Thursday, September 4, 2008

Not made in my home....

Long ago and far away, or so it seems, a young man decided to go hiking. He had been on the Grand tour of every whore house in South America and the Med, courtesy of the US Navy, howsomever, carousing with five thousand or so of your closest friends didn't fill the void of his wandering soul.

He was determined to find real adventure.

Boy, Howdy!

I don't know that he spun a globe and threw a dart while drunk and blind folded, but I wouldn't be surprised.

His first hike ever, he decided to go to Nepal.

Talk about gettin' out of town.

At one point in our history I had given him some nonverbal indication that bad things were about to befall him, at my hand. When we got past that, with out legal or medical involvement, we actually became friends.

Imagine my surprise!

When I got the news that he was about to risk his life gallivanting about the Himalayas, I extended an offer for help and education. I taught him some lessons that I had learned the hard way about caring for his feet, advised him on foot ware and taught him some things about what to do when the above didn't work.
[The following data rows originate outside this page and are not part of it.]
Lemma cursorInSelection_sticks_witness :
  cursorInSelection
    (detectEach ([] ++ Scenario.editorAt 7 0 :: [Scenario.editorAt 3 0])
       (newSelection "function")) = false
  /\ blockType
       (detectEach ([] ++ Scenario.editorAt 7 0 :: [Scenario.editorAt 3 0])
          (newSelection "function")) = "function"%string.
Proof.
  apply (@cursorInSelection_sticks [] [Scenario.editorAt 3 0]
           (Scenario.editorAt 7 0) (newSelection "function")).
  reflexivity.
Defined.
(** The selected entry is a candidate of least size. *)
Lemma selected_least (this : Selection) (editor : TextEditor) (e : FlatEntry) :
  selected this editor = Some e ->
  In e (walk (providedSymbols editor) [] [])
  /\ candidate this editor e = true
  /\ forall x, In x (walk (providedSymbols editor) [] []) ->
                candidate this editor x = true ->
                (rangeSize (range (sym e)) <= rangeSize (range (sym x)))%Z.
Proof.
  unfold selected. rewrite containing_matches.
  fold (candidate this editor).
  set (flat := walk (providedSymbols editor) [] []).
  intros Hsel.
  assert (Hne : filter (candidate this editor) flat <> [])
    by (intros E; rewrite E in Hsel; discriminate).
  destruct (sort_head_first_least (fun e => rangeSize (range (sym e))) Hne)
    as (l1 & e' & l2 & Hsplit & Hhd & Hl1 & Hl2).
  assert (E : e' = e) by congruence. subst e'.
  assert (Hin : In e (filter (candidate this editor) flat))
    by (rewrite Hsplit; apply in_elt).
  apply filter_In in Hin as [Hin Hc]. split; [exact Hin|]. split; [exact Hc|].
  intros x Hx Hcx.
  assert (Hxf : In x (filter (candidate this editor) flat))
    by (apply filter_In; now split).
  rewrite Hsplit in Hxf. apply in_app_iff in Hxf as [Hxf|[<-|Hxf]].
  - specialize (Hl1 _ Hxf). lia.
  - lia.
  - now apply Hl2.
Qed.

(** X10. Innermost means innermost: with every column below 10000, no
    other candidate's range lies inside the range of the selected block;
    a candidate nested in the selected block has the very same range. *)
Theorem selected_is_innermost (this : Selection) (editor : TextEditor)
        (e x : FlatEntry) :
  selected this editor = Some e ->
  In x (walk (providedSymbols editor) [] []) ->
  candidate this editor x = true ->
  columnsBelow 10000 (range (sym e)) ->
  columnsBelow 10000 (range (sym x)) ->
  nestedIn (range (sym x)) (range (sym e)) ->
  range (sym x) = range (sym e).
Proof.
  intros Hsel Hx Hcx Ce Cx Hn.
  destruct (selected_least _ _ Hsel) as (_ & Hce & Hleast).
  specialize (Hleast x Hx Hcx).
  unfold candidate in Hce, Hcx.
  apply andb_true_iff in Hce as [Hre _]. apply andb_true_iff in Hcx as [Hrx _].
  revert Hleast Hre Hrx Ce Cx Hn.
  generalize (range (sym e)) as re, (range (sym x)) as rx.
  intros [[esl esc] [eel eec]] [[xsl xsc] [xel xec]].
  unfold rangeSize, inRange, columnsBelow, nestedIn, posLe; cbn.
  intros Hleast Hre Hrx [Ce1 Ce2] [Cx1 Cx2] [Hs He].
  assert (xsl = esl /\ xsc = esc /\ xel = eel /\ xec = eec) as (-> & -> & -> & ->);
    [|reflexivity].
  destruct (N.ltb_spec (line (active editor)) esl);
    destruct (N.ltb_spec eel (line (active editor)));
    destruct (N.eqb_spec (line (active editor)) esl);
    destruct (N.eqb_spec (line (active editor)) eel);
    destruct (N.ltb_spec (character (active editor)) esc);
    destruct (N.ltb_spec eec (character (active editor)));
    cbn in Hre; try discriminate;
    destruct (N.ltb_spec (line (active editor)) xsl);
    destruct (N.ltb_spec xel (line (active editor)));
    destruct (N.eqb_spec (line (active editor)) xsl);
    destruct (N.eqb_spec (line (active editor)) xel);
    destruct (N.ltb_spec (character (active editor)) xsc);
    destruct (N.ltb_spec xec (character (active editor)));
    cbn in Hrx; try discriminate; lia.
Qed.

(** Cursor at (3,0) in the three nested blocks: [f] is selected, and the
    method [g], another candidate nested in [f], has the range of [f]. *)
Lemma selected_is_innermost_witness :
  selected (newSelection "function") (Scenario.nestedEditorAt 3 0)
  = Some (mkFlatEntry Scenario.f [Scenario.top])
  /\ mkFlatEntry Scenario.g [Scenario.top; Scenario.f]
     <> mkFlatEntry Scenario.f [Scenario.top]
  /\ range Scenario.g = range Scenario.f.
Proof.
  split; [reflexivity|]. split; [discriminate|].
  apply (@selected_is_innermost (newSelection "function")
           (Scenario.nestedEditorAt 3 0)
           (mkFlatEntry Scenario.f [Scenario.top])
           (mkFlatEntry Scenario.g [Scenario.top; Scenario.f])).
  - reflexivity.
  - right. right. left. reflexivity.
  - reflexivity.
  - unfold columnsBelow; cbn; lia.
  - unfold columnsBelow; cbn; lia.
  - unfold nestedIn, posLe; cbn; lia.
Defined.

Lemma Forall2_In_right (A B : Type) (R : A -> B -> Prop) (l : list A)
      (l' : list B) (y : B) :
  Forall2 R l l' -> In y l' -> exists x, In x l /\ R x y.
Proof.
  induction 1 as [|a b l l' Hab _ IH]; intros Hin; [elim Hin|].
  destruct Hin as [<-|Hin].
  - exists a. split; [now left | exact Hab].
  - destruct (IH Hin) as (x & Hx & Hr). exists x. split; [now right | exact Hr].
Qed.

(** Every entry of [walk] is a node of the forest with its ancestors. *)
Lemma walk_entry_address (roots : list DocumentSymbol) (e : FlatEntry) :
  In e (walk roots [] []) ->
  exists path, nodeAt roots path = Some (sym e)
               /\ ancestorsAt roots path = parents e.
Proof.
  intros Hin.
  assert (F : Forall (fun c => forall par,
              Forall2 (fun p e => descend c p = Some (sym e)
                                  /\ par ++ chain c p = parents e)
                (pathsBelow c) (walkSymbol par c [])) roots)
    by (apply Forall_forall; intros s _; apply pathsBelow_listing).
  pose proof (numbered_listing F [] []) as L. cbn [app List.length] in L.
  destruct (@Forall2_In_right _ _ _ _ _ e L Hin) as (p & _ & Hn & Ha).
  exists p. split; [exact Hn | exact Ha].
Qed.

(** X11. After a call that returns with a block selected, [selectionInClass]
    says whether the block sits in a class of the symbol tree: it is [true]
    exactly when one of the symbols above the selected node, on the way
    down from its root, is of kind [Class]. *)
Theorem selectionInClass_ancestor (this : Selection) (editor : TextEditor)
        (e : FlatEntry) (s : Selection) :
  selected this editor = Some e ->
  detectCurrentBlock this editor = Returned s ->
  exists path,
    nodeAt (providedSymbols editor) path = Some (sym e)
    /\ name s = Vscode.name (sym e)
    /\ (selectionInClass s = true
        <-> exists a, In a (ancestorsAt (providedSymbols editor) path)
                      /\ kind a = Class).
Proof.
  intros Hsel Hret.
  destruct (selected_least _ _ Hsel) as (Hin & _ & _).
  destruct (walk_entry_address _ _ Hin) as (path & Hn & Ha).
  exists path. split; [exact Hn|].
  rewrite detectCurrentBlock_selected, Hsel in Hret.
  destruct (lineAt (document editor) (line (start (range (sym e)))));
    [destruct (lineAt (document editor) (line (end_ (range (sym e)))))|];
    try discriminate.
  injection Hret as <-. cbn [name selectionInClass]. split; [reflexivity|].
  rewrite Ha, existsb_exists. split; intros (a & Hain & Hk); exists a;
    (split; [exact Hain|]); now apply kindEq_eq.
Qed.

Lemma selectionInClass_ancestor_witness :
  exists path,
    nodeAt (providedSymbols (Scenario.editorAt 3 0)) path = Some Scenario.foo.
Proof.
  destruct (@selectionInClass_ancestor (newSelection "function")
              (Scenario.editorAt 3 0)
              (mkFlatEntry Scenario.foo [Scenario.A])
              (finalState (detectCurrentBlock (newSelection "function")
                             (Scenario.editorAt 3 0))))
    as (path & Hn & _).
  - reflexivity.
  - reflexivity.
  - exists path. exact Hn.
Defined.

(** X12. Containment follows nesting: a position inside a range is inside
    every range the first is nested in. *)
Theorem inRange_nested (pos : Position) (inner outer : Range) :
  inRange pos inner = true -> nestedIn inner outer ->
  inRange pos outer = true.
Proof.
  destruct inner as [[isl isc] [iel iec]], outer as [[osl osc] [oel oec]].
  unfold inRange, nestedIn, posLe; cbn. intros Hin [Hs He].
  destruct (N.ltb_spec (line pos) isl);
    destruct (N.ltb_spec iel (line pos));
    destruct (N.eqb_spec (line pos) isl);
    destruct (N.eqb_spec (line pos) iel);
    destruct (N.ltb_spec (character pos) isc);
    destruct (N.ltb_spec iec (character pos));
    cbn in Hin; try discriminate;
    destruct (N.ltb_spec (line pos) osl);
    destruct (N.ltb_spec oel (line pos));
    destruct (N.eqb_spec (line pos) osl);
    destruct (N.eqb_spec (line pos) oel);
    destruct (N.ltb_spec (character pos) osc);
    destruct (N.ltb_spec oec (character pos));
    cbn; try reflexivity; lia.
Qed.

Lemma inRange_nested_witness :
  inRange (mkPosition 3 0) (range Scenario.A) = true.
Proof.
  apply (@inRange_nested (mkPosition 3 0) (range Scenario.foo) (range Scenario.A)).
  - reflexivity.
  - unfold nestedIn, posLe; cbn; lia.
Defined.
End BlockLocatorMore.

(** ** More on display names *)

Section Breadcrumbs.
Import NavigationHandler Spec.

Lemma prettyName_displayName_witness :
  prettyName (spread Scenario.foo [Scenario.A])
  = displayName (map Vscode.name [Scenario.A]) (Vscode.name Scenario.foo).
Proof.
  apply (@prettyName_displayName (spread Scenario.foo [Scenario.A])).
  right. cbn. discriminate.
Defined.

Lemma string_append_assoc (a b c : string) :
  ((a ++ b) ++ c)%string = (a ++ b ++ c)%string.
Proof. induction a as [|x a IH]; cbn; [reflexivity | now rewrite IH]. Qed.

Lemma join_snoc (sep x : string) (l : list string) :
  l <> [] -> JS.join sep (l ++ [x]) = (JS.join sep l ++ sep ++ x)%string.
Proof.
  induction l as [|a l IH]; intros Hne; [now elim Hne|].
  destruct l as [|b l]; [reflexivity|].
  change (JS.join sep ((a :: b :: l) ++ [x]))
    with (a ++ sep ++ JS.join sep ((b :: l) ++ [x]))%string.
  rewrite IH by discriminate.
  change (JS.join sep (a :: b :: l)) with (a ++ sep ++ JS.join sep (b :: l))%string.
  now rewrite !string_append_assoc.
Qed.

Lemma join_truthy (sep : string) (chain : list string) :
  chain <> [] -> Forall (fun seg => JS.truthy seg = true) chain ->
  JS.truthy (JS.join sep chain) = true.
Proof.
  intros Hne H. destruct H as [|x l Hx _]; [congruence|].
  now apply join_truthy_head.
Qed.

(** X14. The breadcrumb of a symbol extends the breadcrumb of its parent:
    for a symbol flattened under the ancestors of its parent followed by
    the parent, both names not blank, the pretty name is the parent's
    pretty name, the separator [::] and the symbol's trimmed name. *)
Theorem prettyName_extends_parent (s p : DocumentSymbol)
        (ancestors : list DocumentSymbol) :
  JS.trim (Vscode.name p) <> EmptyString ->
  JS.trim (Vscode.name s) <> EmptyString ->
  prettyName (spread s (ancestors ++ [p]))
  = (prettyName (spread p ancestors) ++ "::" ++ JS.trim (Vscode.name s))%string.
Proof.
  intros Hp Hs.
  assert (Tp : JS.truthy (JS.trim (Vscode.name p)) = true)
    by now apply truthy_nonempty.
  assert (Np : JS.truthy (Vscode.name p) = true).
  { apply truthy_nonempty. intros E. apply Hp. now rewrite E. }
  assert (Ns : JS.truthy (Vscode.name s) = true).
  { apply truthy_nonempty. intros E. apply Hs. now rewrite E. }
  unfold prettyName. destruct s as [sn sk sr sc], p as [pn pk pr pc].
  cbn [spread name parent Vscode.name] in *.
  rewrite map_app, filter_app. cbn [map filter Vscode.name].
  rewrite Tp, Np, Ns.
  set (P := filter JS.truthy (map (fun q => JS.trim (Vscode.name q)) ancestors)).
  assert (HP : Forall (fun seg => JS.truthy seg = true) (P ++ [JS.trim pn])).
  { apply Forall_app. split; [apply filter_truthy_all | now constructor]. }
  assert (Hne : P ++ [JS.trim pn] <> []) by now destruct P.
  rewrite join_snoc by exact Hne.
  rewrite (join_truthy "::" Hne HP).
  assert (T : JS.truthy (JS.join "::" (P ++ [JS.trim pn]) ++ "::" ++ JS.trim sn)
              = true).
  { destruct (JS.join "::" (P ++ [JS.trim pn])) eqn:E; [|reflexivity].
    pose proof (join_truthy "::" Hne HP) as J. rewrite E in J. discriminate. }
  now rewrite T.
Qed.

Lemma prettyName_extends_parent_witness :
  prettyName (spread Scenario.foo ([] ++ [Scenario.A]))
  = (prettyName (spread Scenario.A []) ++ "::" ++ JS.trim "foo")%string.
Proof.
  apply (@prettyName_extends_parent Scenario.foo Scenario.A []).
  - cbn. discriminate.
  - cbn. discriminate.
Defined.
End Breadcrumbs.

(** ** The function search of the file connector *)

Section FunctionSearch.
Import FileConnector Spec.

Lemma firstReturn_some (A B : Type) (body : A -> option B) (l : list A) (r : B) :
  firstReturn body l = Some r ->
  exists i a, nth_error l i = Some a /\ body a = Some r.
Proof.
  induction l as [|a l IH]; cbn; [discriminate|].
  destruct (body a) as [r'|] eqn:Ha.
  - intros E. injection E as <-. now exists 0, a.
  - intros H. destruct (IH H) as (i & b & Hi & Hb). now exists (S i), b.
Qed.

Lemma firstReturn_returns (A B : Type) (body : A -> option B) (l : list A)
      (i : nat) (a : A) :
  nth_error l i = Some a -> body a <> None -> firstReturn body l <> None.
Proof.
  revert i. induction l as [|b l IH]; intros [|i]; cbn; try discriminate.
  - intros E. injection E as ->. intros Ha. now destruct (body a).
  - intros Hi Ha. destruct (body b); [discriminate | now apply IH with i].
Qed.

Lemma visit_children (position : Position) (s : DocumentSymbol) :
  visit position s
  = if contains (range s) position then
      if kindEq (kind s) Function then
        Some (match findFunctionAtPosition (children s) position with
              | Some r => r
              | None => s
              end)
      else findFunctionAtPosition (children s) position
    else None.
Proof. destruct s; reflexivity. Qed.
I should have told him not to eat anything that you didn't see cooked. Poor sap caught something in Thailand that cost him about twenty pounds and two weeks of work before it left his system.

Partly because of my efforts on behalf of his feet, and somewhat because of my efforts at anger management on behalf of the rest of him, he asked if there was something small he could bring me. After lengthy discussions regarding the possibly difficulty in transporting small Thai ladies in carry on bags, I opined that a knife would be nice.

The above pictured blade came from half a world away.

The style is from Nepal; the bent, leaf shaped blade with "eating knives" in the sheath. The blade is .333 thick and seven inches long. This design and workmanship are out of history. The tool marks indicate the shape was chiseled from whatever came to hand and then shaped with basic tools to it's present finish. Over all length is 13 inches.

The decoration is carved into the steel with a chisel. Some one spent considerable time drawing what appear to be a dragon and coi into the blade. The brass fixtures are riveted to the tang. The grip is yak bone, hand carved and the grooves filled with ocher and copper rivets. The triangular piece on the grip is copper.

The sheath is wood covered in leather, and decorated with hand carved copper brass and what appears to be nickle silver. The metal is covered in designs from end to end. The decoration is held in place with wire rivets, and tacks. Interestingly there is cardboard under the metal and inside the sheath.

I am ashamed to say I never looked at it closely until I sat down to write this.